The result is predictable. Rumours swirl of Tharoor being courted by rivals. The CPM, ever pragmatic, has reportedly explored channels of communication, even floating the idea of accommodation within the Left Democratic Front. The BJP, less subtle, has made its pitch in public. None of this should surprise Congress. When a party publicly humiliates its own stars, others will happily offer them respect.


While Tharoor has denied claims of clandestine meetings (in Dubai) and insists he remains a Congressman, loyalty has limits, especially when it is met with systematic sidelining. Being snubbed at public events, excluded from strategy sessions, and whispered about by organisational mediocrities is not a test of commitment; it is an invitation to leave.


Kerala, often cited as Congress’s last redoubt of internal democracy, now mirrors the dysfunction of the centre. The party’s brief flirtation with unity, symbolised by Tharoor’s participation in recent events, has given way to old insecurities. The Congress seems incapable of sustaining détente with anyone who does not fit neatly into its dynastic hierarchy.


The tragedy is not merely personal but structural and institutional. The Congress desperately needs leaders who can speak to aspirational India, who can match the BJP intellectually rather than just morally, and who can project confidence rather than nostalgia. While Tharoor obviously fits that bill, the party has long treated his independence as a problem rather than a solution.

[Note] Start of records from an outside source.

Definition DeconstructPacket (data : buffer) (timestamp : Z)
           (o_p : option Packet.t) : Received :=
  match o_p with
  | None => {| result := 0; data_out := data; timestamp_out := timestamp |}
  | Some p =>
      {| result := to_int (Packet.Length p);
         data_out := memcpy data 0 (Packet.Data p) (Packet.Length p);
         timestamp_out := Packet.Timestamp p |}
  end.

Definition MP_SendPacket (data : buffer) (len timestamp : Z) (c : core)
  : Z * core :=
  let (ok, c') :=
    MpSendPacket (Packet.make data len timestamp 0 Packet.Other) c in
  (if ok then len else 0, c').

Definition MP_RecvPacket (data : buffer) (timestamp : Z) (c : core)
  : Received * core :=
  let (o_p, c') := MpNextPacket c in
  (DeconstructPacket data timestamp o_p, c').

Definition MP_SendCmd (data : buffer) (len timestamp : Z) (c : core)
  : Z * core :=
  let (ok, c') :=
    MpSendPacket (Packet.make data len timestamp 0 Packet.Cmd) c in
  (if ok then len else 0, c').

(** [retro_assert(aid < 16)] comes first; a failed assertion stops the
    process before any packet is built. *)
Definition MP_SendReply (data : buffer) (len timestamp aid : Z) (c : core)
  : Outcome (Z * core) :=
  if aid <? 16
  then let (ok, c') :=
         MpSendPacket (Packet.make data len timestamp aid Packet.Reply) c in
       Returned (if ok then len else 0, c')
  else Aborted.

Definition MP_SendAck (data : buffer) (len timestamp : Z) (c : core)
  : Z * core :=
  let (ok, c') :=
    MpSendPacket (Packet.make data len timestamp 0 Packet.Cmd) c in
  (if ok then len else 0, c').

Definition MP_RecvHostPacket (data : buffer) (timestamp : Z) (c : core)
  : Received * core :=
  let (o_p, c') := MpNextPacketBlock c in
  (DeconstructPacket data timestamp o_p, c').

(** The test [p.Timestamp() < (timestamp - 32)] of the reply loop; the
    subtraction is done on [u64]. *)
Definition stale (timestamp : Z) (p : Packet.t) : bool :=
  Packet.Timestamp p <? u64 (timestamp - 32).

(** A packet that passes both [continue] guards of the reply loop. *)
Definition counted (timestamp : Z) (p : Packet.t) : bool :=
  negb (stale timestamp p)
  && Packet.Type_eqb (Packet.PacketType p) Packet.Reply.

(** The locals of [MP_RecvReplies] together with the memory at
    [packets]. *)
Record Replies : Type := {
  ret : Z;
  loops : Z;
  packets_out : buffer
}.

(** The body of the loop after the two guards:
    [ret |= 1<<p.Aid(); memcpy(...); loops++].  The shift is done on a
    32-bit [int] and the result stored in a [u16]: for an association id
    from 0 to 31 the value below is the one C++ computes (an id from 16
    to 31 sets a bit that the store drops).  For an id of 32 or more the
    shift is undefined in C++ and [ret] below stands for nothing the
    program promises: every property that speaks of the bits of the
    result assumes [shifts_defined] of the packets.  The copy goes to
    [&packets[(p.Aid()-1)*1024]] and takes at most 1024 bytes. *)
Definition record_reply (p : Packet.t) (r : Replies) : Replies :=
  {| ret := u16 (Z.lor (ret r) (Z.shiftl 1 (Packet.Aid p)));
     packets_out :=
       memcpy (packets_out r) ((Packet.Aid p - 1) * 1024) (Packet.Data p)
              (Z.min (Packet.Length p) 1024);
     loops := loops r + 1 |}.

(** The [while] loop.  [fuel] bounds the number of calls of
    [MpNextPacketBlock]; [None] means that the loop was still waiting
    when the bound was reached. *)
Fixpoint MP_RecvReplies_loop (fuel : nat) (timestamp aidmask : Z)
         (r : Replies) (c : core) : option (Z * buffer * core) :=
  if Z.land (ret r) aidmask =? aidmask
  then Some (ret r, packets_out r, c)
  else
    match fuel with
    | O => None
    | S fuel' =>
        let (o_p, c') := MpNextPacketBlock c in
        match o_p with
        | None => Some (ret r, packets_out r, c')
        | Some p =>
            if stale timestamp p
            then MP_RecvReplies_loop fuel' timestamp aidmask r c'
            else if negb (Packet.Type_eqb (Packet.PacketType p) Packet.Reply)
            then MP_RecvReplies_loop fuel' timestamp aidmask r c'
            else MP_RecvReplies_loop fuel' timestamp aidmask
                                     (record_reply p r) c'
        end
    end.

Definition MP_RecvReplies (fuel : nat) (packets : buffer)
           (timestamp aidmask : Z) (c : core)
  : option (Z * buffer * core) :=
  if negb (MpActive c)
  then Some (0, packets, c)
  else MP_RecvReplies_loop fuel timestamp aidmask
         {| ret := 0; loops := 0; packets_out := packets |} c.

(** The state of the core after [n] calls of [MpNextPacketBlock]. *)
Fixpoint after_blocks (n : nat) (c : core) : core :=
  match n with
  | O => c
  | S n' => after_blocks n' (snd (MpNextPacketBlock c))
  end.

(** The packets the first [n] calls of [MpNextPacketBlock] hand out
    before one of them comes back empty. *)
Fixpoint yielded (n : nat) (c : core) : list Packet.t :=
  match n with
  | O => []
  | S n' =>
      match MpNextPacketBlock c with
      | (Some p, c') => p :: yielded n' c'
      | (None, _) => []
      end
  end.

(** The packets a call of [MP_RecvReplies] can have received: none when
    the relay is inactive at entry. *)
Definition received (fuel : nat) (c : core) : list Packet.t :=
  if MpActive c then yielded fuel c else [].

(** What the four send hooks have in common: [result] is what comes of
    handing [p] to [MpSendPacket] in state [c] and giving back [len] on
    success and 0 on failure. *)
Definition forwards (result : Z * core) (p : Packet.t) (len : Z) (c : core)
  : Prop :=
  result = (if fst (MpSendPacket p c) then len else 0,
            snd (MpSendPacket p c)).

In politics, decline is rarely caused by enemies alone. More often, it is hastened by arrogance, fear of talent and an inability to recognise value unless it comes wrapped in pedigree. By alienating Shashi Tharoor and favouring those who slavishly toe the party line, the Congress once again proves that its most formidable opponent is itself and that no amount of brainstorming can compensate for a thick-headed leadership that cannot recognise its own gems who shine in plain sight.